Video: 2012 Footage Of Black Chicago Man Being Murdered By Cops Goes Public

A federal judge ruled Monday that a Chicago police employee used “brute force” when he dragged a handcuffed suspect out of his cell and down a police station hallway in a 2012 encounter that was captured on video and stirred protests last week over police brutality.

U.S. District Judge Matthew Kennelly also found that the employee’s supervisor failed to stop the abuse of Philip Coleman and that no evidence existed that police gave Coleman the chance to leave his lockup cell on his own after he was repeatedly shocked with a Taser.

Kennelly, who is presiding over the Coleman family’s civil rights lawsuit against the city, the police department and others, wrote in his ruling that it will be up to a jury to determine monetary damages against Keith Kirkland, a civilian detention aide, and Sgt. Tommy Walker, who is now retired.

“Kirkland chose to use brute force when it was no longer necessary,” Kennelly wrote in a strongly worded opinion. “Sgt. Walker conceded during his deposition that the officers could have stood Mr. Coleman up and told him to walk … It is undisputed that Sgt. Walker could have ordered Kirkland not to drag, or to stop dragging, Mr. Coleman and that he chose not to do so.”

Coleman, 38, died at a hospital after a fatal reaction to an antipsychotic drug.

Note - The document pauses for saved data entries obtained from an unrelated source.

(** C8. For every tracked value, fixed target and factor in (0,1], each
    tick multiplies the distance to the target by (1 - factor), which lies
    in [0,1); so the distance never grows, strictly shrinks while it is
    not zero, the value never crosses the target, and the distance tends
    to 0.  The three angles of a joint driven by the same [rotateBone]
    statement frame after frame are such tracked values. *)
Theorem lerp_ticks_converge (current target factor : R)
    (Hfactor : 0 < factor <= 1) :
  0 <= 1 - factor < 1
  /\ (forall n, Rabs (ticks target factor (S n) current - target) =
                (1 - factor) * Rabs (ticks target factor n current - target))
  /\ (forall n, Rabs (ticks target factor (S n) current - target) <=
                Rabs (ticks target factor n current - target))
  /\ (forall n, ticks target factor n current <> target ->
                Rabs (ticks target factor (S n) current - target) <
                Rabs (ticks target factor n current - target))
  /\ (forall n, 0 <= (ticks target factor n current - target) * (current - target))
  /\ (forall eps, 0 < eps -> exists N, forall n, (N <= n)%nat ->
                Rabs (ticks target factor n current - target) < eps)
  /\ (forall humanoid boneName node x y z n,
      VRMAvatar.getRawBoneNode humanoid boneName = Some node ->
      exists h' node',
        VRMAvatar.rotateBoneTicks n humanoid boneName x y z factor = Done h'
        /\ VRMAvatar.getRawBoneNode h' boneName = Some node'
        /\ THREE.rotation node' =
           {| THREE.x := ticks x factor n (THREE.x (THREE.rotation node));
              THREE.y := ticks y factor n (THREE.y (THREE.rotation node));
              THREE.z := ticks z factor n (THREE.z (THREE.rotation node)) |}).
Proof.
  assert (Hstep : forall n, Rabs (ticks target factor (S n) current - target) =
            (1 - factor) * Rabs (ticks target factor n current - target)).
  { intros n. rewrite !ticks_distance by assumption. simpl. ring. }
  split; [lra|]. split; [exact Hstep|].
  split; [|split; [|split; [|split]]].
  - intros n. rewrite Hstep.
    pose proof (Rabs_pos (ticks target factor n current - target)). nra.
  - intros n Hne. rewrite Hstep.
    assert (0 < Rabs (ticks target factor n current - target))
      by (apply Rabs_pos_lt; lra).
    nra.
  - intros n. rewrite ticks_closed_form.
    assert (0 <= (1 - factor) ^ n) by (apply pow_le; lra).
    replace ((1 - factor) ^ n * (current - target) * (current - target))
      with ((1 - factor) ^ n * ((current - target) * (current - target))) by ring.
    apply Rmult_le_pos; [assumption|]. apply Rle_0_sqr.
  - intros eps Heps.
    destruct (Req_dec current target) as [->|Hne].
    + exists O. intros n _. rewrite ticks_distance by assumption.
      rewrite Rminus_diag, Rabs_R0, Rmult_0_r. assumption.
    + assert (Hd : 0 < Rabs (current - target)) by (apply Rabs_pos_lt; lra).
      destruct (pow_lt_1_zero (1 - factor)) with (y := eps / Rabs (current - target))
        as [N HN].
      * rewrite Rabs_pos_eq; lra.
      * apply Rdiv_lt_0_compat; assumption.
      * exists N. intros n Hn. rewrite ticks_distance by assumption.
        specialize (HN n Hn).
        rewrite Rabs_pos_eq in HN by (apply pow_le; lra).
        apply (Rmult_lt_compat_r (Rabs (current - target))) in HN; [|assumption].
        replace (eps / Rabs (current - target) * Rabs (current - target))
          with eps in HN by (field; lra).
        exact HN.
  - intros humanoid boneName node x y z n Hn.
    now apply rotateBoneTicks_present.
Qed.
(* ===== verification/NetText.v ===== *)
(** * Addresses as text, and Unicode case

    [Display] of IP addresses with its inverse law, and the class [Unicode] of
    the case tables of the standard library: the code relies on them only
    through their behaviour on ASCII and on address literals. *)
From S2P Require Import Prelude Bytes Text Net.

#[local] Open Scope list_scope.
#[local] Open Scope Z_scope.

(** ** [Display] *)
Definition hex_digit (d : Z) : Z := if d <? 10 then 48 + d else 87 + d.

Fixpoint show_hex (fuel : nat) (n : Z) : list Z :=
  match fuel with
  | O => []
  | S fuel => if n <? 16 then [hex_digit n] else show_hex fuel (n / 16) ++ [hex_digit (n mod 16)]
  end.

Definition show_groups (gs : list Z) : list Z := join [58] (map (show_hex 4) gs).

(** The first longest run of zero groups: position, current run, best run. *)
Record zero_runs := Runs { run_pos : nat; cur : nat * nat; best : nat * nat }.

Definition zero_step (r : zero_runs) (g : Z) : zero_runs :=
  let i := run_pos r in
  if g =? 0 then
    let c := (if (cur r).2 =? 0 then (i, 1) else ((cur r).1, S (cur r).2))%nat in
    Runs (S i) c (if (best r).2 <? c.2 then c else best r)%nat
  else Runs (S i) (0, 0)%nat (best r).

Definition longest_zeros (gs : list Z) : nat * nat :=
  best (foldl zero_step (Runs 0 (0, 0) (0, 0))%nat gs).

Definition segments (a : Z) : list Z := map (segment a) [0; 1; 2; 3; 4; 5; 6; 7].

Definition show_ipv6 (a : Z) : list Z :=
  match to_ipv4_mapped a with
  | Some v4 => [58; 58; 102; 102; 102; 102; 58] ++ show_ipv4 v4
  | None =>
    let gs := segments a in
    let '(start, n) := longest_zeros gs in
    if (1 <? n)%nat then
      show_groups (take start gs) ++ [58; 58] ++ show_groups (drop (start + n) gs)
    else show_groups gs
  end.

Definition show_ip (ip : IpAddr) : list Z :=
  match ip with V4 a => show_ipv4 a | V6 a => show_ipv6 a end.

(** ** One printed group *)
Lemma digit_of_hex d : 0 <= d < 16 → digit_of 16 (hex_digit d) = Some d.
Proof.
  intros Hd. assert (In d (map Z.of_nat (seq 0 16))) as Hin
    by (apply in_map_iff; exists (Z.to_nat d); rewrite in_seq; lia).
  repeat destruct Hin as [<-|Hin]; done.
Qed.

Lemma show_hex_read k n :
  0 <= n < 16 ^ Z.of_nat k → (0 < k)%nat →
  ∃ L, length (show_hex k n) = L ∧ (1 <= L <= k)%nat
    ∧ Forall (λ c, ∃ d, 0 <= d < 16 ∧ c = hex_digit d) (show_hex k n)
    ∧ ∀ fuel acc count t, (L <= fuel)%nat →
      read_digits fuel 16 acc count (show_hex k n ++ t)
      = read_digits (fuel - L) 16 (acc * 16 ^ Z.of_nat L + n) (count + Z.of_nat L) t.
Proof.
  revert n. induction k as [|k IH]; intros n Hn Hk; [lia|]. cbn [show_hex].
  destruct (Z.ltb_spec n 16).
  - exists 1%nat. split; [done|]. split; [lia|]. split; [repeat constructor; exists n; lia|].
    intros [|fuel] acc count t Hf; [lia|]. cbn [app read_digits]. rewrite digit_of_hex by lia.
    rewrite Nat.sub_succ, Nat.sub_0_r. f_equal; lia.
  - rewrite Nat2Z.inj_succ, Z.pow_succ_r in Hn by lia.
    destruct (IH (n / 16)) as (L & Hlen & HL & Hd & Hr); [lia| |].
    { destruct k; [simpl in Hn; lia|lia]. }
    exists (S L). rewrite length_app. simpl length. split; [lia|]. split; [lia|]. split.
    { apply Forall_app. split; [done|]. repeat constructor. exists (n mod 16). lia. }
    intros fuel acc count t Hf. rewrite <- app_assoc, Hr by lia.
    replace (fuel - L)%nat with (S (fuel - S L)) by lia. cbn [app read_digits].
    rewrite digit_of_hex by lia. f_equal; [|lia].
    rewrite Nat2Z.inj_succ, Z.pow_succ_r by lia. lia.
Qed.

Definition stops (t : list Z) : Prop := t = [] ∨ head t = Some 58.

Lemma read_digits_stop fuel acc count t :
  stops t → read_digits fuel 16 acc count t = Some (acc, count, t).
Proof.
  intros [->|Ht]; [by destruct fuel|]. destruct t as [|c t]; [done|]. injection Ht as ->.
  by destruct fuel.
Qed.

Lemma read_group g t :
  u16 g → stops t → read_number 16 4 true 65535 (show_hex 4 g ++ t) = Some (g, t).
Proof.
  intros Hg Ht. unfold u16 in Hg.
  destruct (show_hex_read 4 g) as (L & _ & HL & _ & Hr); [simpl; lia|lia|].
  unfold read_number. rewrite Hr by lia. rewrite read_digits_stop by done. cbn [mbind option_bind].
  rewrite (proj2 (Z.eqb_neq _ 0)) by lia. cbn [negb andb].
  by rewrite (proj2 (Z.ltb_ge 65535 _)) by lia.
Qed.

(** ** Without a dot there is no embedded IPv4 address *)
Lemma read_digits_suffix fuel radix acc count s v k t :
  read_digits fuel radix acc count s = Some (v, k, t) → ∃ p, s = p ++ t.
Proof.
  revert acc count s. induction fuel as [|fuel IH]; intros acc count s H.
  - destruct s; simpl in H; repeat case_match; simplify_eq; by exists [].
  - destruct s as [|c s]; simpl in H; [simplify_eq; by exists []|].
    destruct (digit_of radix c); [|simplify_eq; by exists []].
    apply IH in H as [p ->]. by exists (c :: p).
Qed.

Lemma read_number_suffix radix n z max s v t :
  read_number radix n z max s = Some (v, t) → ∃ p, s = p ++ t.
Proof.
  unfold read_number. destruct (read_digits n radix 0 0 s) as [[[v' k] r]|] eqn:E; [|done]. simpl.
  repeat case_match; intros; simplify_eq. by eapply read_digits_suffix.
Qed.

Lemma read_ipv4_no_dot s : 46 ∉ s → read_ipv4_addr s = None.
Proof.
  intros Hs. unfold read_ipv4_addr, read_separator.
  destruct (read_number 10 3 false 255 s) as [[a t]|] eqn:E; [|done]. cbn [mbind option_bind].
  apply read_number_suffix in E as [p ->]. unfold read_given_char.
  destruct t as [|c t]; [done|]. destruct (Z.eqb_spec c 46) as [->|]; [|done].
  exfalso. apply Hs. apply elem_of_app. right. by left.
Qed.

Lemma read_ipv4_sep_no_dot i s : 46 ∉ s → read_separator 58 i read_ipv4_addr s = None.
Proof.
  intros Hs. destruct i; [by apply read_ipv4_no_dot|]. simpl. unfold read_given_char.
  destruct s as [|c s]; [done|]. apply not_elem_of_cons in Hs as [_ Hs].
  destruct (c =? 58); [|done]. by apply read_ipv4_no_dot.
Qed.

An autopsy, though, showed that he had suffered severe trauma, including more than 50 cuts and bruises on his body from the top of his head to his lower legs.

As City Hall last week released the video showing the confrontation with Coleman, Mayor Rahm Emanuel said Coleman’s treatment was unacceptable. The Independent Police Review Authority, the civilian agency that investigates police use of force, also announced it was reopening its investigation into the matter, despite earlier having cleared Kirkland and Walker of any wrongdoing.